[RECORDS TO PROCESS]
(** X7: the dwell of a waypoint is measured from the first poll that finds
    the destination reached.  That poll starts the timer and answers true
    only for a dwell of 0 s; a later poll answers true exactly when the
    whole seconds elapsed since the first one, counted on the wrapping
    32-bit millisecond clock, have reached the dwell. *)
Theorem verify_nav_wp_dwell (env0 env1 : Env) (cmd : Mission_Command)
    (s : ModeAuto) :
  reached_wp_destination (wp_nav env0) = true ->
  reached_wp_destination (wp_nav env1) = true ->
  loiter_time s = 0 ->
  millis (copter env0) <> 0 ->
  let first := verify_nav_wp env0 cmd s in
  let later := verify_nav_wp env1 cmd (after first) in
  loiter_time (after first) = millis (copter env0)
  /\ result first = (0 >=? loiter_time_max s)
  /\ result later
     = (sub_uint32 (millis (copter env1)) (millis (copter env0)) / 1000
        >=? loiter_time_max s)
  /\ loiter_time (after later) = millis (copter env0).
Proof.
  intros H0 H1 Hs Ht. cbv zeta.
  assert (F : after (verify_nav_wp env0 cmd s) = set_loiter_time (millis (copter env0)) s
              /\ result (verify_nav_wp env0 cmd s) = (0 >=? loiter_time_max s)).
  { unfold verify_nav_wp. rewrite H0. cbn [negb].
    cbv beta iota delta [bind get fst snd]. rewrite Hs. cbn [Z.eqb when].
    destruct (loiter_time_max s >? 0);
      cbv beta iota zeta delta [bind get modify ret call when fst snd result after];
      unfold loiter_timer_expired; cbn [loiter_time loiter_time_max set_loiter_time];
      rewrite sub_uint32_diag; change (0 / 1000) with 0;
      destruct (0 >=? loiter_time_max s);
      cbv beta iota zeta delta [bind get modify ret call when fst snd result after];
      try (destruct (loiter_time_max s =? 0));
      cbv beta iota zeta delta [bind get modify ret call when fst snd result after];
      split; reflexivity. }
  destruct F as [Fa Fr]. rewrite Fa, Fr.
  split; [reflexivity|]. split; [reflexivity|].
  unfold verify_nav_wp. rewrite H1. cbn [negb].
  cbv beta iota delta [bind get fst snd]. cbn [loiter_time set_loiter_time].
  apply Z.eqb_neq in Ht. rewrite Ht. cbn [when].
  cbv beta iota zeta delta [bind get modify ret call when fst snd result after].
  unfold loiter_timer_expired. cbn [loiter_time loiter_time_max set_loiter_time].
  destruct (sub_uint32 (millis (copter env1)) (millis (copter env0)) / 1000
            >=? loiter_time_max s);
    cbv beta iota zeta delta [bind get modify ret call when fst snd result after];
    try (destruct (loiter_time_max s =? 0));
    cbv beta iota zeta delta [bind get modify ret call when fst snd result after];
    split; reflexivity.
Qed.

Lemma verify_nav_wp_dwell_witness :
  let env0 := More.at_time 60000 (More.arrived Fixture.flying) in
  let env1 := More.at_time 64999 (More.arrived Fixture.flying) in
  let env2 := More.at_time 65000 (More.arrived Fixture.flying) in
  let cmd := Fixture.cmd MAV_CMD_NAV_WAYPOINT (Fixture.loc 1 2 500 ABOVE_HOME) 0 in
  let s := set_loiter_time_max 5 (Fixture.mode WP PayloadPlace.Done) in
  reached_wp_destination (wp_nav env0) = true
  /\ loiter_time s = 0 /\ millis (copter env0) <> 0
  /\ result (verify_nav_wp env0 cmd s) = false
  /\ result (verify_nav_wp env1 cmd (after (verify_nav_wp env0 cmd s))) = false
  /\ result (verify_nav_wp env2 cmd (after (verify_nav_wp env0 cmd s))) = true.
Proof.
  cbv zeta. split; [reflexivity|]. split; [reflexivity|]. split; [discriminate|].
  pose proof (verify_nav_wp_dwell
                (More.at_time 60000 (More.arrived Fixture.flying))
                (More.at_time 64999 (More.arrived Fixture.flying))
                (Fixture.cmd MAV_CMD_NAV_WAYPOINT (Fixture.loc 1 2 500 ABOVE_HOME) 0)
                (set_loiter_time_max 5 (Fixture.mode WP PayloadPlace.Done))
                eq_refl eq_refl eq_refl ltac:(discriminate)) as H.
  cbv zeta in H. destruct H as (_ & H2 & H3 & _).
  split; [rewrite H2; reflexivity|]. split; [rewrite H3; reflexivity|].
  reflexivity.
Defined.

(** ** Landing (X8) *)

Lemma land_start_run (env : Env) (s : ModeAuto) :
  after (land_start env s) = set_mode LAND (set_auto_yaw AutoYaw.HOLD s)
  /\ result (land_start env s) = tt
  /\ filter (fun a => match a with arming_disarm_LANDED => true | _ => false end)
            (calls (land_start env s)) = [].
Proof.
  unfold land_start.
  destruct (is_active_NE (pos_control env)), (is_active_U (pos_control env));
    cbn [negb when];
    cbv beta iota zeta delta [bind modify get ret call fst snd];
    rewrite set_submode_run;
    cbv beta iota zeta delta [result after calls fst snd];
    cbn [_mode set_auto_yaw];
    (split; [reflexivity|]); (split; [reflexivity|]);
    destruct (negb (SubMode_eqb LAND (_mode s)) && SubMode_eqb (_mode s) NAV_ATTITUDE_TIME);
    reflexivity.
Qed.
(** ** Exceptions, process state, the world *)

(** The exception classes that occur; all are subclasses of [Exception].
    Interrupts of the interpreter ([KeyboardInterrupt], [SystemExit]),
    which [except Exception] does not catch, are not part of the model.
    An exception is its class and its [str(e)]. *)
Inductive exn_class : Type :=
| TimeoutExpired
| ZeroDivisionError
| OtherException.

Record exn : Type := mkExn {
  class_of : exn_class;
  str_exn : pystr
}.

Inductive res (A : Type) : Type :=
| Ok (a : A)
| Raise (e : exn).
Arguments Ok {A} a.
Arguments Raise {A} e.

(** An absolute directory, as its components below the root. *)
Definition dir := list pystr.

(** A path argument of [os.chdir] / [os.path.exists]. *)
Inductive pathname : Type :=
| Rel (components : list pystr)
| Abs (components : list pystr).

Definition resolve (cwd : dir) (p : pathname) : dir :=
  match p with
  | Rel cs => cwd ++ cs
  | Abs cs => cs
  end.

(** One written line of standard output.  The success-rate line carries
    the rate itself: its [.1f] rendering is not modelled. *)
Inductive line : Type :=
| Text (s : pystr)
| RateLine (percent : Q).

(** A recorded check: the tuple [(test_name, passed, message)]. *)
Definition CheckResult : Type := pystr * bool * pystr.

(** What the script reads from outside.  [spawn d cmd t] is what
    [subprocess.run(cmd, capture_output=True, text=True, timeout=t)] does
    when called in directory [d]: it returns [(returncode, stdout)] or
    raises.  [stdout_write n] is the description of the error raised by the
    [n]-th write to standard output, if it fails.  [exit_flush_fails] tells
    whether the final flush of standard output, when the interpreter exits,
    fails.  The three [platform] and [sys] values are what the library calls
    return; helper processes the library may start to compute them are its
    own business.  The world does not change during a run. *)
Record world : Type := mkWorld {
  python_version : pystr;            (* sys.version.split()[0] *)
  platform_platform : pystr;         (* platform.platform() *)
  platform_architecture : pystr;     (* platform.architecture()[0] *)
  environ : pystr -> bool;           (* name in os.environ *)
  path_exists : dir -> bool;
  path_isdir : dir -> bool;
  spawn : dir -> list pystr -> option N -> res (Z * pystr);
  stdout_write : nat -> option pystr;
  initial_cwd : dir;
  exit_flush_fails : bool
}.

(** The checker object's fields and the process state.  [invoked] lists
    the script's own calls of [subprocess.run], each with the directory it
    was made in. *)
Record state : Type := mkState {
  results : list CheckResult;
  passed : nat;
  failed : nat;
  cwd : dir;
  stdout : list line;
  invoked : list (dir * list pystr)
}.

Definition set_results (f : list CheckResult -> list CheckResult) (s : state) :=
  mkState (f (results s)) (passed s) (failed s) (cwd s) (stdout s) (invoked s).
Definition set_passed (f : nat -> nat) (s : state) :=
  mkState (results s) (f (passed s)) (failed s) (cwd s) (stdout s) (invoked s).
Definition set_failed (f : nat -> nat) (s : state) :=
  mkState (results s) (passed s) (f (failed s)) (cwd s) (stdout s) (invoked s).
Definition set_cwd (d : dir) (s : state) :=
  mkState (results s) (passed s) (failed s) d (stdout s) (invoked s).
Definition set_stdout (f : list line -> list line) (s : state) :=
  mkState (results s) (passed s) (failed s) (cwd s) (f (stdout s)) (invoked s).
Definition set_invoked (f : list (dir * list pystr) -> list (dir * list pystr))
    (s : state) :=
  mkState (results s) (passed s) (failed s) (cwd s) (stdout s) (f (invoked s)).

(** ** A state and exception monad *)

Definition M (A : Type) : Type := state -> res A * state.

Definition ret {A} (a : A) : M A := fun s => (Ok a, s).

Definition bind {A B} (m : M A) (k : A -> M B) : M B :=
  fun s => match m s with
           | (Ok a, s') => k a s'
           | (Raise e, s') => (Raise e, s')
           end.

Definition raise {A} (e : exn) : M A := fun s => (Raise e, s).

Definition get {A} (f : state -> A) : M A := fun s => (Ok (f s), s).

Definition modify (f : state -> state) : M unit := fun s => (Ok tt, f s).

(** [try: body except e: handler e] *)
Definition try_except {A} (body : M A) (handler : exn -> M A) : M A :=
  fun s => match body s with
           | (Ok a, s') => (Ok a, s')
           | (Raise e, s') => handler e s'
           end.

(** [try: body finally: fin].  An exception of [fin] replaces the body's
    outcome. *)
Definition try_finally {A} (body : M A) (fin : M unit) : M A :=
  fun s => match body s with
           | (r, s') =>
               match fin s' with
               | (Ok _, s'') => (r, s'')
               | (Raise e, s'') => (Raise e, s'')
               end
           end.

(** [for x in xs: body x] *)
Fixpoint for_each {A} (xs : list A) (body : A -> M unit) : M unit :=
  match xs with
  | [] => ret tt
  | x :: xs' => bind (body x) (fun _ => for_each xs' body)
  end.

Declare Scope py_scope.
Delimit Scope py_scope with py.
Notation "x <- m ;; k" := (bind m (fun x => k))
  (at level 61, m at next level, right associativity) : py_scope.
Notation "m ;; k" := (bind m (fun _ => k))
  (at level 61, right associativity) : py_scope.
Open Scope py_scope.

(** ** The checker *)

Definition df_command : list pystr := [u "df"; u "-h"; u "/"].

Section Checker.

Variable w : world.

(** [print(text)]: one write to standard output. *)
Definition print (l : line) : M unit :=
  fun s => match stdout_write w (length (stdout s)) with
           | Some desc => (Raise (mkExn OtherException desc), s)
           | None => (Ok tt, set_stdout (fun out => out ++ [l]) s)
           end.

Definition subprocess_run (command : list pystr) (timeout : option N)
  : M (Z * pystr) :=
  fun s =>
    let s' := set_invoked (fun l => l ++ [(cwd s, command)]) s in
    match spawn w (cwd s) command timeout with
    | Ok completed => (Ok completed, s')
    | Raise e => (Raise e, s')
    end.

Definition os_path_exists (p : pathname) : M bool :=
  get (fun s => path_exists w (resolve (cwd s) p)).

Definition os_path_isdir (p : pathname) : M bool :=
  get (fun s => path_isdir w (resolve (cwd s) p)).

Definition os_getcwd : M dir := get cwd.

(** [os.chdir(p)].  The script only enters a directory it has just seen
    and goes back to the one it started from; both calls succeed. *)
Definition os_chdir (p : pathname) : M unit :=
  modify (fun s => set_cwd (resolve (cwd s) p) s).

Definition log_result (test_name : pystr) (passed : bool) (message : pystr)
  : M unit :=
  let status := if passed then u "✓" else u "✗" in
  modify (set_results (fun r => r ++ [(test_name, passed, message)])) ;;
  (if passed then modify (set_passed S) else modify (set_failed S)) ;;
  print (Text (status ++ u " " ++ test_name ++ u ": " ++ message)).

Definition run_command (command : list pystr) : M (bool * pystr) :=
  try_except
    (result <- subprocess_run command (Some 30%N) ;;
     ret ((fst result =? 0)%Z, strip (snd result)))
    (fun e =>
       match class_of e with
       | TimeoutExpired => ret (false, u "命令执行超时")
       | _ => ret (false, u "执行错误: " ++ str_exn e)
       end).

(** The disk-space block of [check_system_info]: a [try] with a bare
    [except]. *)
Definition check_disk_space : M unit :=
  try_except
    (result <- subprocess_run df_command None ;;
     if (fst result =? 0)%Z then
       let lines := split_on LF (strip (snd result)) in
       if 1 <? length lines then
         let disk_info := split (nth 1 lines []) in
         if 3 <? length disk_info then
           let used := nth 2 disk_info [] in
           let available := nth 3 disk_info [] in
           log_result (u "磁盘空间") true
                      (u "已用: " ++ used ++ u ", 可用: " ++ available)
         else ret tt
       else ret tt
     else ret tt)
    (fun _ => log_result (u "磁盘空间") false (u "无法获取磁盘信息")).

Definition check_system_info : M unit :=
  print (Text (u "=== 系统信息检查 ===")) ;;
  log_result (u "Python 版本") true (python_version w) ;;
  log_result (u "操作系统") true (platform_platform w) ;;
  log_result (u "系统架构") true (platform_architecture w) ;;
  let gpu_available := environ w (u "COLAB_GPU") in
  let gpu_status := if gpu_available then u "可用" else u "不可用" in
  log_result (u "GPU 支持") gpu_available gpu_status ;;
  check_disk_space.

(** [<tool> --version] through [run_command], then one result. *)
Definition check_tool (test_name : pystr) (command : list pystr) : M unit :=
  r <- run_command command ;;
  let '(success, version) := r in
  log_result test_name success (if success then version else u "未安装").

Definition check_node_environment : M unit :=
  print (Text (LF :: u "=== Node.js 环境检查 ===")) ;;
  check_tool (u "Node.js 安装") [u "node"; u "--version"] ;;
  check_tool (u "npm 安装") [u "npm"; u "--version"] ;;
  check_tool (u "pnpm 安装") [u "pnpm"; u "--version"] ;;
  check_tool (u "Git 安装") [u "git"; u "--version"].

(** The body of the [try] in [check_aeonsage_installation]. *)
Definition check_project_contents : M unit :=
  package_exists <- os_path_exists (Rel [u "package.json"]) ;;
  log_result (u "package.json") package_exists
             (if package_exists then u "存在" else u "缺失") ;;
  if package_exists then
    node_modules_exists <- os_path_exists (Rel [u "node_modules"]) ;;
    log_result (u "依赖安装") node_modules_exists
               (if node_modules_exists then u "已完成"
                else u "需要运行 pnpm install") ;;
    dist_exists <- os_path_exists (Rel [u "dist"]) ;;
    log_result (u "构建输出") dist_exists
               (if dist_exists then u "已构建" else u "需要运行 pnpm build") ;;
    if dist_exists then
      r <- run_command [u "pnpm"; u "aeonsage"; u "--version"] ;;
      let '(success, version) := r in
      log_result (u "CLI 工具") success
                 (if success then version else u "无法执行") ;;
      r <- run_command [u "pnpm"; u "aeonsage"; u "--help"] ;;
      let '(success, _) := r in
      log_result (u "CLI 帮助") success
                 (if success then u "可用" else u "不可用")
    else ret tt
  else ret tt.

Definition check_aeonsage_installation : M unit :=
  print (Text (LF :: u "=== AeonSage 安装检查 ===")) ;;
  e <- os_path_exists (Rel [u "aeonsage"]) ;;
  d <- os_path_isdir (Rel [u "aeonsage"]) ;;
  let project_exists := e && d in
  log_result (u "项目目录") project_exists
             (if project_exists then u "aeonsage" else u "未找到") ;;
  if negb project_exists then ret tt
  else
    original_dir <- os_getcwd ;;
    os_chdir (Rel [u "aeonsage"]) ;;
    try_finally check_project_contents (os_chdir (Abs original_dir)).

(** A network probe: only the exit status is used. *)
Definition check_probe (test_name : pystr) (command : list pystr)
    (good bad : pystr) : M unit :=
  r <- run_command command ;;
  let '(success, _) := r in
  log_result test_name success (if success then good else bad).

Definition check_network_connectivity : M unit :=
  print (Text (LF :: u "=== 网络连接检查 ===")) ;;
  check_probe (u "互联网连接") [u "ping"; u "-c"; u "1"; u "8.8.8.8"]
              (u "正常") (u "异常") ;;
  check_probe (u "GitHub 连接")
              [u "curl"; u "-s"; u "https://github.com"; u "--max-time"; u "10"]
              (u "可访问") (u "无法访问") ;;
  check_probe (u "npm Registry") [u "npm"; u "ping"]
              (u "响应正常") (u "无响应").

(** [passed / (passed + failed) * 100]: true division of two integers,
    which raises on a zero divisor.  The value is kept as an exact
    rational. *)
Definition success_rate (passed failed : nat) : M Q :=
  if Nat.eqb (passed + failed) 0
  then raise (mkExn ZeroDivisionError (u "division by zero"))
  else ret (inject_Z (Z.of_nat passed) / inject_Z (Z.of_nat (passed + failed))
            * inject_Z 100)%Q.

Definition critical_names : list pystr :=
  [u "Node.js 安装"; u "pnpm 安装"; u "项目目录"; u "依赖安装"; u "构建输出"].

(** [x in names] *)
Definition py_in (x : pystr) (names : list pystr) : bool :=
  existsb (eqb x) names.

(** [[result[1] for result in results if result[0] in [...]]] *)
Definition critical_checks (rs : list CheckResult) : list bool :=
  map (fun result => snd (fst result))
      (filter (fun result => py_in (fst (fst result)) critical_names) rs).

Definition all (bs : list bool) : bool := forallb (fun b => b) bs.
Definition any (bs : list bool) : bool := existsb (fun b => b) bs.

Definition msg_ready : pystr := u "  ✅ 环境配置完整，可以开始使用 AeonSage".
Definition msg_partial : pystr := u "  ⚠️  环境部分配置，需要修复".
Definition msg_not_configured : pystr := u "  ❌ 环境未配置，请运行安装脚本".

Definition print_detail (result : CheckResult) : M unit :=
  let '(test_name, passed, message) := result in
  let status := if passed then u "PASS" else u "FAIL" in
  print (Text (u "  " ++ ljust 4 status ++ u " | " ++ ljust 20 test_name
               ++ u " | " ++ message)).

(** [run_comprehensive_test], first half: the banner and the four groups. *)
Definition run_all_checks : M unit :=
  print (Text (u "🤖 AeonSage Colab 环境验证")) ;;
  print (Text (repeat 0x3D%N 50)) ;;
  check_system_info ;;
  check_node_environment ;;
  check_aeonsage_installation ;;
  check_network_connectivity.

[ASSIGNMENT] What you return must be the lines above that run from the line with "Variable w : world." to the line with "Definition os_getcwd : M dir := get cwd.", inclusive, each copied exactly.

[YOUR SOLUTION]
Variable w : world.

(** [print(text)]: one write to standard output. *)
Definition print (l : line) : M unit :=
  fun s => match stdout_write w (length (stdout s)) with
           | Some desc => (Raise (mkExn OtherException desc), s)
           | None => (Ok tt, set_stdout (fun out => out ++ [l]) s)
           end.

Definition subprocess_run (command : list pystr) (timeout : option N)
  : M (Z * pystr) :=
  fun s =>
    let s' := set_invoked (fun l => l ++ [(cwd s, command)]) s in
    match spawn w (cwd s) command timeout with
    | Ok completed => (Ok completed, s')
    | Raise e => (Raise e, s')
    end.

Definition os_path_exists (p : pathname) : M bool :=
  get (fun s => path_exists w (resolve (cwd s) p)).

Definition os_path_isdir (p : pathname) : M bool :=
  get (fun s => path_isdir w (resolve (cwd s) p)).

Definition os_getcwd : M dir := get cwd.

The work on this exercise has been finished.